Lemma wp_read_range_loop :
  inst_ok s -> 0 <= addr -> 0 <= size -> addr + size < 2 ^ 64 ->
  addr + size <= ba2addr g (data_block_count (ni s)) -> size <= Z.of_nat (length buf) ->
  wp (read_range_loop addr size buf mode) read_post s.
Proof using Hg Hl Hpages.
  intros Hs Haddr Hsize Hsum Hend Hbuf. unfold read_range_loop. apply wp_bind, wp_gets.
  rewrite (st_geo _ _ (bo_st _ _ (proj1 (io_tab _ Hs)))).
  pose proof (writesize_pos g Hg). pose proof (geo_rawpage g Hg). pose proof (geo_oob g Hg).
  apply (wp_loop read_inv (fun l _ => read_rem l));
    [|unfold read_inv; split_and!; try lia; try done; [apply chip_rel_refl|];
      intros _; split; [intros ? ? ?; lia|done]|cbn; lia].
  intros [[[[[[off pos] rem] ecc] flips] r] b] s1 (-> & Hpos & Hrem & Hsz & Hb & Hfl & Hrel & Hecc).
  destruct (Z.eqb_spec rem 0) as [->|Hrem0].
  { apply wp_ret. split_and!; try lia; try done; [|naive_solver].
    intros He _. replace size with pos by lia. by apply Hecc. }
  destruct (range_chunk_spec (addr + pos) rem) as (chunk & -> & Hc1 & Hc2 & Hc3 & Hc4); [lia..|].
  set (lead := (addr + pos) mod _) in *.
  rewrite in_bounds_true by lia. cbn [negb].
  pose proof (inst_ok_chip _ _ Hs Hrel) as Hs1.
  destruct (Z.eqb_spec chunk (writesize (lower g))) as [Hfull|Hpart].
  - pose proof (length_slice b pos chunk ltac:(lia) ltac:(lia) ltac:(lia)).
    apply wp_bind. wp_call (wp_read_round pos lead (slice b pos chunk));
      [done|done|lia|done|done|done|done|lia|].
    intros [[v d] o] s2 (Hrel2 & _ & Hlen & Hv).
    pose proof (read_loop_next pos rem ecc flips v (default (slice b pos chunk) d) b s2) as Hn.
    cbn zeta in Hn. rewrite Hlen, <- Hfull in Hn. apply Hn; try done; try lia; [naive_solver|].
    intros Hv0. replace (addr + pos) with (addr + pos - lead) by lia. auto.
  - apply wp_bind, (wp_cache_get g); [apply Hs1|lia..|]. apply wp_bind.
    wp_call (wp_read_round pos lead (slice (page_cache (ni s1)) 0 (writesize (lower g))));
      [done|done|lia|done|done|done|done|apply (length_cache_slice g); [apply Hs1|lia..]|].
    intros [[v d] o] s2 (Hrel2 & Hs2 & Hlen & Hv). apply wp_bind.
    wp_call (wp_cache_put g none); [apply Hs2|lia|lia|]. intros _ s3 [Hrel3 Hpc].
    assert (chip_rel g none s s3) as Hrel' by eauto using chip_rel_trans.
    assert (inst_ok s3) as Hs3 by eauto using inst_ok_chip.
    destruct ((v <? 0) && negb (v =? - EBADMSG)) eqn:E.
    + apply wp_ret. apply andb_true_iff in E as [E1%Z.ltb_lt E2%negb_true_iff%Z.eqb_neq].
      split_and!; lia || done.
    + apply wp_bind, (wp_cache_get g); [apply Hs3|lia..|].
      pose proof (length_cache_slice g s3 lead chunk ltac:(apply Hs3) ltac:(lia) ltac:(lia) ltac:(lia)) as Hlc.
      pose proof (read_loop_next pos rem ecc flips v (slice (page_cache (ni s3)) lead chunk) b s3) as Hn.
      cbn zeta in Hn. rewrite Hlc, E in Hn. apply Hn; try done; try lia; [naive_solver|].
      intros Hv0 i w Hi. rewrite Hpc in Hi. apply (bytes_from_slice (addr + pos - lead) lead chunk
        (default (slice (page_cache (ni s1)) 0 (writesize (lower g))) d)) in Hi; [|auto|lia..].
      by replace (addr + pos + Z.of_nat i) with (addr + pos - lead + lead + Z.of_nat i) by lia.
Qed.
(** [nmbm_read_range]: the chip is only read, the buffer keeps its length, the
    code and [*retlen] are those of the branch taken, and a code that is not
    negative means that the whole buffer has been read. *)
Lemma wp_read_range :
  inst_ok s -> 0 <= addr -> 0 <= size -> addr + size < 2 ^ 64 -> size <= Z.of_nat (length buf) ->
  wp (nmbm_read_range addr size buf mode)
    (fun '(r, retlen, buf') s' =>
       match range_code (ni s) addr size false with
       | Some v => r = v /\ retlen = None /\ buf' = buf /\ s' = s
       | None => chip_rel g none s s' /\ length buf' = length buf /\
           (0 <= r -> read_ok size buf') /\
           exists n, retlen = Some n /\ 0 <= n <= size /\ (0 <= r \/ r = - EBADMSG -> n = size)
       end) s.
Proof using Hg Hl Hpages.
  intros Hs Haddr Hsize Hsum Hbuf. unfold nmbm_read_range, range_code.
  apply wp_bind, wp_gets, wp_bind, wp_gets, wp_bind, wp_gets.
  rewrite (st_geo _ _ (bo_st _ _ (proj1 (io_tab _ Hs)))), orb_false_r.
  destruct (negb _); [by apply wp_ret|].
  destruct (Z.geb_spec addr (ba2addr g (data_block_count (ni s)))); [by apply wp_ret|].
  rewrite u64_small by lia. rewrite Z.gtb_ltb.
  destruct (Z.ltb_spec (ba2addr g (data_block_count (ni s))) (addr + size)); [by apply wp_ret|].
  destruct (Z.eqb_spec size 0); [by apply wp_ret|]. apply wp_bind.
  wp_call wp_read_range_loop; [done|lia..|].
  intros [[[[r rem] ecc] flips] b] s1 (Hrel & Hlen & Hrem & Hfl & Hr & Hok & Hbad).
  rewrite u64_small by lia.
  destruct (Z.ltb_spec r 0), (Z.eqb_spec r (- EBADMSG)); cbn [andb negb];
    try destruct ecc; try (by destruct (Hbad eq_refl)); apply wp_ret;
    (split_and!; [done|done|try (unfold EBADMSG in *; intros; lia); try (intros _; by apply Hok)|]);
    exists (size - rem); split_and!; done || lia.
Qed.
End read_loop.
(** * Finding the signature *)

Lemma wp_find_signature_in_block ba s :
  st_ok g s -> 0 <= ba < block_count g -> block_count g * erasesize (lower g) <= 2 ^ 63 ->
  wp (find_signature_in_block (ba2addr g ba))
    (fun r s' => chip_rel g none s s' /\
       match r with None => True | Some sig => magic (sig_header sig) = NMBM_MAGIC_SIGNATURE end) s.
Proof using Hg Hl.
  intros Hs Hba Hchip. unfold find_signature_in_block. apply wp_bind, wp_gets.
  rewrite (st_geo _ _ Hs). pose proof (writesize_pos g Hg). pose proof (erasesize_lt g Hg).
  apply (wp_page_loop g Hg (fun _ s' => chip_rel g none s s'));
    [|intros s1 Hrel1; rewrite Z.ltb_irrefl; by apply wp_ret|apply chip_rel_refl].
  intros off s1 Hoff Hend Hrel1. destruct (Z.ltb_spec off (erasesize (lower g))); [|lia].
  rewrite (block_addr g Hg) by lia. apply wp_bind.
  assert (0 <= ba * erasesize (lower g) + off < 2 ^ 63) by nia.
  change sizeof_nmbm_signature with 48.
  wp_call (wp_nmbn_read_data g Hg none); [eauto using st_ok_chip_rel|lia|lia|lia| |].
  { rewrite length_replicate. lia. }
  intros [r sig] s2 (Hrel2 & _ & _). pose proof (chip_rel_trans _ _ _ _ _ Hrel1 Hrel2).
  destruct (negb _); [apply wp_ret; rewrite u64_small by lia; done|].
  destruct (negb _); [apply wp_ret; rewrite u64_small by lia; done|].
  destruct (Z.eqb_spec (magic (sig_header (parse_signature sig))) NMBM_MAGIC_SIGNATURE);
    apply wp_ret; [done|]. rewrite u64_small by lia. done.
Qed.

(** The search for the signature has a lower end. *)
Lemma signature_limit_range :
  16 <= block_count g < 2 ^ 24 -> 1 <= max_ratio (lower g) < NMBM_MGMT_DIV - 1 ->
  0 <= max_reserved_blocks (lower g) < 2 ^ 32 ->
  1 <= signature_limit g (block_count g) <= block_count g.
Proof using.
  intros Hbc Hr Hm. unfold signature_limit. change NMBM_MGMT_DIV with 16 in *.
  assert (1 <= block_count g / 16 <= block_count g)
    by (split; [apply Z.div_le_lower_bound|apply Z.div_le_upper_bound]; lia).
  pose proof (Z.mul_div_le (block_count g) 16 ltac:(lia)).
  rewrite (u32_small (block_count g / 16 * _)) by nia.
  rewrite (u32_small (block_count g - _)) by nia.
  destruct (negb _ && _) eqn:E; [|nia].
  apply andb_true_iff in E as [E1%negb_true_iff%Z.eqb_neq E2%Z.gtb_gt].
  rewrite u32_small by nia. nia.
Qed.
Lemma reads_pages_data s mode : inst_ok g s -> reads_pages g s (lbyte s) mode.
Proof using Hg Hl Hn.
  intros Hs s1 a buf Hrel Ha Hal Hlen. pose proof (inst_ok_chip g _ _ Hs Hrel) as Hs1.
  wp_call read_logic_page_data; [done|by rewrite (chip_dbc _ _ _ _ Hrel)|done|].
  intros [[r d] o] s2 Hd Hr i v Hi. destruct (Hd Hr) as [-> Hp]. cbn in Hi.
  assert (phys_addr (ni s1) a = phys_addr (ni s) a) as Ep by (destruct Hrel as (_ & _ & ->); done).
  rewrite Ep in Hp. rewrite (chip_lpage s s1 a Hp Hrel) in Hi.
  pose proof (lookup_lt_Some _ _ _ Hi) as Hlt. unfold lpage in Hlt.
  pose proof (nd_length (dev s) (phys_addr (ni s) a)) as Hln.
  destruct es_ws as (k & _ & _ & Hw). unfold lbyte.
  assert ((a + Z.of_nat i) mod ws = Z.of_nat i) as Em.
  { rewrite <- Z.add_mod_idemp_l, Hal by lia. apply Z.mod_small. lia. }
  rewrite Em, Nat2Z.id. by replace (a + Z.of_nat i - Z.of_nat i) with a by lia.
Qed.

(** * Writing *)

(** [s'] is [s] after page [a] has been written with [d]: the mapping is
    unchanged and so are all other pages. *)
Record page_written (s : nst chip) (a : Z) (d : list Z) (s' : nst chip) : Prop := {
  pw_mapping : block_mapping (ni s') = block_mapping (ni s);
  pw_mapped : 0 <= phys_block (ni s) (a / es);
  pw_page : lpage s' a = d;
  pw_other : forall p, 0 <= p -> p mod ws = 0 -> p <> phys_addr (ni s) a ->
    page (dev s') p = page (dev s) p
}.

Lemma write_phys_page_data addr data oob mode s :
  st_ok g s -> 0 <= addr -> addr mod ws = 0 -> Z.of_nat (length data) = ws ->
  wp (nmbm_write_phys_page addr (Some data) oob mode)
    (fun ok s' => (ok = true -> page (dev s') addr = data) /\
       (forall a, 0 <= a -> a mod ws = 0 -> a <> addr -> page (dev s') a = page (dev s) a)) s.
Proof using Hl Hn.
  intros Hs Ha Hal Hlen. unfold nmbm_write_phys_page. apply wp_bind, wp_gets.
  rewrite (st_geo _ _ Hs). destruct (flag_set g NMBM_F_READ_ONLY) eqn:HRO; [by apply wp_ret|].
  set (R := fun s' : nst chip => geo (ni s') = g /\
    forall a, 0 <= a -> a mod ws = 0 -> a <> addr -> page (dev s') a = page (dev s) a).
  apply (wp_loop (fun tries s' => 0 <= tries <= NMBM_TRY_COUNT /\ R s')
    (fun tries _ => Z.to_nat (NMBM_TRY_COUNT - tries))).
  - intros tries s1 (Ht & Hgeo & HR).
    destruct (Z.ltb_spec tries NMBM_TRY_COUNT); [|by apply wp_ret].
    apply wp_bind. unfold call_write_page. apply wp_bind, wp_gets. rewrite Hgeo.
    destruct (lc_write (flag_set_false g _ HRO)) as [f Hf]. rewrite Hf. unfold wp at 1.
    destruct (f addr (Some data) oob mode (dev s1)) as [r c'] eqn:E.
    destruct (nd_write f addr data oob mode _ _ _ Hf Hlen Ha Hal E) as [H1 H2].
    assert (R (set_dev c' s1)) as HR2.
    { split; [done|]. intros a ???. cbn. rewrite H2 by done. auto. }
    destruct (Z.eqb_spec r 0) as [->|]; [apply wp_ret; split; [auto|apply HR2]|].
    apply wp_bind. unfold nmbm_reset_chip. apply wp_bind, wp_gets. cbn. rewrite Hgeo.
    destruct (reset_chip (lower g)) as [f'|] eqn:Hf'; [|apply wp_ret, wp_ret; split; [split; [lia|exact HR2]|lia]].
    unfold wp at 1. cbn. destruct (f' c') as [r' c2] eqn:E'. apply wp_ret. split; [|lia].
    split; [lia|]. split; [done|]. intros a ???. cbn.
    rewrite (nd_step none c' c2 a); [by apply HR2|by eapply step_reset|done|by intros []].
  - split; [done|]. split; [apply Hs|done].
  - cbn. lia.
Qed.

Lemma write_logic_page_data a data oob mode s :
  inst_ok g s -> 0 <= a < ba2addr g (data_block_count (ni s)) -> a mod ws = 0 ->
  Z.of_nat (length data) = ws ->
  wp (nmbm_write_logic_page a (Some data) oob mode)
    (fun r s' => r = 0 -> page_written s a data s') s.
Proof using Hg Hl Hn.
  intros Hs Ha Hal Hlen. destruct (addr2ba_lt g Hg s a Hs Ha) as [E Hlb].
  pose proof (io_dbc _ _ Hs). unfold nmbm_write_logic_page. apply wp_bind, wp_gets.
  rewrite (st_geo _ _ (bo_st _ _ (proj1 (io_tab _ _ Hs)))), E.
  apply wp_bind, (wp_mapped_block g); [done|lia|]. intros m Hm Hok.
  destruct (entry_cases g Hg m Hok) as [[Hneg _]|(Hpos & -> & Hr)].
  { destruct (Z.ltb_spec (i32 (u32 m)) 0); [|lia]. by apply wp_ret. }
  rewrite i32_small by (pose proof (geo_count g Hg); lia). destruct (Z.ltb_spec m 0); [lia|].
  apply wp_bind, (wp_get_block_state g Hg); [apply Hs|done|].
  destruct (_ =? _); [by apply wp_ret|].
  pose proof (mapped_addr_nonneg m a ltac:(lia)). pose proof (phys_addr_block _ _ _ Hm) as Ep.
  pose proof (phys_addr_aligned (ni s) a Hal) as Hpal.
  rewrite assembled_addr, <- Ep by done. apply wp_bind.
  eapply wp_mono; [apply wp_and; [apply (wp_nmbm_write_phys_page g (fun _ => True)); [apply Hs|done]
    |apply write_phys_page_data; [apply Hs|lia|done|done]]|].
  intros ok s1 [Hrel [Hok1 Hoth]]. destruct ok.
  - apply wp_ret. intros _. destruct Hrel as (_ & _ & Eni). split; [by rewrite Eni| | |done].
    { unfold phys_block. rewrite Hm. cbn. lia. }
    unfold lpage. rewrite Eni. by apply Hok1.
  - apply wp_bind. wp_call (wp_set_bs g Hg (fun _ => True) none); [|done|done|].
    { by apply (chip_op_rel g (fun _ => True) none _ _ Hs Hrel). }
    intros _ s2 (R2 & _). apply wp_bind. wp_call (wp_update_tables g Hg none); [apply R2|].
    intros _ s3 _. by apply wp_ret.
Qed.

(** * Isolation *)

(** Two logic blocks are never mapped to the same physical block. *)
Definition injective (n : nmbm_instance chip) : Prop :=
  forall i j m, 0 <= i -> 0 <= j -> 0 <= m ->
    block_mapping n !! Z.to_nat i = Some m -> block_mapping n !! Z.to_nat j = Some m -> i = j.

(** No logic block is mapped into the management area. *)
Definition isolated (n : nmbm_instance chip) : Prop :=
  forall i m, 0 <= i -> block_mapping n !! Z.to_nat i = Some m -> ~ region n m.

Lemma phys_block_lookup n lb :
  0 <= phys_block n lb -> block_mapping n !! Z.to_nat lb = Some (phys_block n lb).
Proof using. unfold phys_block. destruct (_ !! _); cbn; [done|lia]. Qed.

Lemma phys_addr_div n a : phys_addr n a / es = phys_block n (a / es).
Proof using Hg.
  unfold phys_addr. pose proof (erasesize_pos g Hg). pose proof (Z.mod_pos_bound a es).
  rewrite Z.div_add_l, (Z.div_small (a mod es)) by lia. lia.
Qed.
(** * One page *)

Lemma check_bad_ok ba s :
  st_ok g s -> 0 <= ba < block_count g ->
  wp (nmbm_check_bad_phys_block ba)
    (fun r s' => r = bad (dev s) ba /\ ni s' = ni s /\ chip_rel g none s s') s.
Proof using Hg Hr.
  intros Hs Hba. unfold nmbm_check_bad_phys_block. apply wp_bind, wp_gets. rewrite (st_geo _ _ Hs).
  destruct nr_is_bad as (f & Hf & Hbad). rewrite Hf, (ba2addr_eq g Hg) by done.
  apply wp_bind. unfold wp at 1, call_block_fn.
  destruct (f (ba * es) (dev s)) as [r c'] eqn:E. apply wp_ret.
  rewrite (Hbad ba _ _ _ Hba E), negb_involutive. split; [done|]. split; [done|].
  apply (chip_rel_dev g none). by eapply step_is_bad.
Qed.

Lemma read_phys_ok addr buf oob mode s :
  st_ok g s -> 0 <= addr -> 0 <= addr / es < block_count g -> bad (dev s) (addr / es) = false ->
  Z.of_nat (length buf) = ws ->
  wp (nmbm_read_phys_page addr (Some buf) oob mode)
    (fun '(r, d, _) s' => 0 <= r /\ d = Some (page (dev s) addr) /\ chip_rel g none s s') s.
Proof using Hl Hr.
  intros Hs Ha Hba Hb Hlen. eapply wp_mono with (Q := fun '(r, d, _) s' =>
    (0 <= r -> d = Some (page (dev s) addr)) /\ chip_rel g none s s' /\ 0 <= r);
    [|intros [[r d] o] s' (H1 & H2 & H3); auto].
  eapply wp_mono; [apply wp_and; [by apply (read_phys_page_data g page addr buf oob mode)|]|].
  - instantiate (1 := fun '(r, _, _) s' => 0 <= r /\ chip_rel g none s s').
    unfold nmbm_read_phys_page.
    apply (wp_loop (fun l s' => l = (0, 0, Some buf, oob) /\ s' = s) (fun _ _ => 0%nat)); [|done|lia].
    intros l s1 [-> ->]. cbn. apply wp_bind.
    eapply wp_mono; [apply wp_and; [by apply (wp_call_read_page g none)|]|].
    { instantiate (1 := fun '(r, _, _) _ => 0 <= r).
      unfold call_read_page. apply wp_bind, wp_gets. rewrite (st_geo _ _ Hs).
      destruct lc_read as (f & Hf & _). rewrite Hf. unfold wp.
      destruct (f addr (Some buf) oob mode (dev s)) as [[[r d] o] c'] eqn:E.
      by eapply nr_read. }
    intros [[r d] o] s1 [(Hrel & _) Hr0]. destruct (Z.geb_spec r 0); [by apply wp_ret|lia].
  - intros [[r d] o] s' [H1 [H2 H3]]. done.
Qed.

Lemma read_to_cache_ok addr mode s :
  st_ok g s -> 0 <= addr -> 0 <= addr / es < block_count g -> bad (dev s) (addr / es) = false ->
  wp (read_to_cache addr mode)
    (fun r s' => 0 <= r /\ chip_rel g none s s' /\ slice (page_cache (ni s')) 0 ws = page (dev s) addr) s.
Proof using Hg Hl Hr.
  intros Hs Ha Hba Hb. pose proof (writesize_pos g Hg). pose proof (geo_oob g Hg).
  pose proof (geo_rawpage g Hg). unfold read_to_cache. apply wp_bind, wp_gets, wp_bind. rewrite (st_geo _ _ Hs).
  apply (wp_cache_get g); [done|lia..|]. apply wp_bind.
  wp_call read_phys_ok; [done..|apply (length_cache_slice g); [done|lia..]|].
  intros [[r d] o] s1 (Hr0 & -> & Hrel). cbn [default from_option id].
  assert (st_ok g s1) as Hs1 by eauto using st_ok_chip_rel. pose proof (nd_length (dev s) addr) as Hpl.
  apply wp_bind. wp_call (wp_cache_put g none); [done|lia|lia|].
  intros _ s2 [Hrel2 Hpc]. apply wp_ret. split_and!; [done|eauto using chip_rel_trans|].
  rewrite Hpc, <- Hpl. apply slice_blit_eq; [lia|]. pose proof (st_cache _ _ Hs1). lia.
Qed.

Lemma write_phys_ok addr data oob mode s :
  st_ok g s -> RO = false -> 0 <= addr -> addr mod ws = 0 -> 0 <= addr / es < block_count g ->
  sound (dev s) (addr / es) -> Z.of_nat (length data) = ws ->
  wp (nmbm_write_phys_page addr (Some data) oob mode)
    (fun ok s' => ok = true /\ page (dev s') addr = data /\
       (forall a, 0 <= a -> a mod ws = 0 -> a <> addr -> page (dev s') a = page (dev s) a) /\
       kept (dev s) (dev s') /\ chip_rel g (eq (addr / es)) s s') s.
Proof using Hl Hr.
  intros Hs Hro Ha Hal Hba Hsd Hlen.
  eapply wp_mono; [apply wp_and; [by apply (write_phys_page_data g page addr data oob mode)|
    apply wp_and; [by apply (wp_nmbm_write_phys_page g (eq (addr / es)))|]]|].
  - instantiate (1 := fun ok s' => ok = true /\ kept (dev s) (dev s')).
    unfold nmbm_write_phys_page. apply wp_bind, wp_gets. rewrite (st_geo _ _ Hs), Hro.
    apply (wp_loop (fun l s' => l = 0 /\ s' = s) (fun _ _ => 0%nat)); [|done|lia].
    intros l s1 [-> ->]. cbn. apply wp_bind. unfold call_write_page. apply wp_bind, wp_gets.
    rewrite (st_geo _ _ Hs). destruct (lc_write (flag_set_false g _ Hro)) as [f Hf]. rewrite Hf.
    unfold wp at 1. destruct (f addr (Some data) oob mode (dev s)) as [r c'] eqn:E.
    destruct (nr_write f addr data oob mode _ _ _ Hf Hba Hsd Hlen E) as [-> Hk]. by apply wp_ret.
  - cbn. intros ok s' ([H1 H2] & H3 & -> & H4). auto.
Qed.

------------

REQUIRED ACTION :: In the records above, each line with the string "magic" should be copied.

YOUR RESPONSE ::
       match r with None => True | Some sig => magic (sig_header sig) = NMBM_MAGIC_SIGNATURE end) s.
  destruct (Z.eqb_spec (magic (sig_header (parse_signature sig))) NMBM_MAGIC_SIGNATURE);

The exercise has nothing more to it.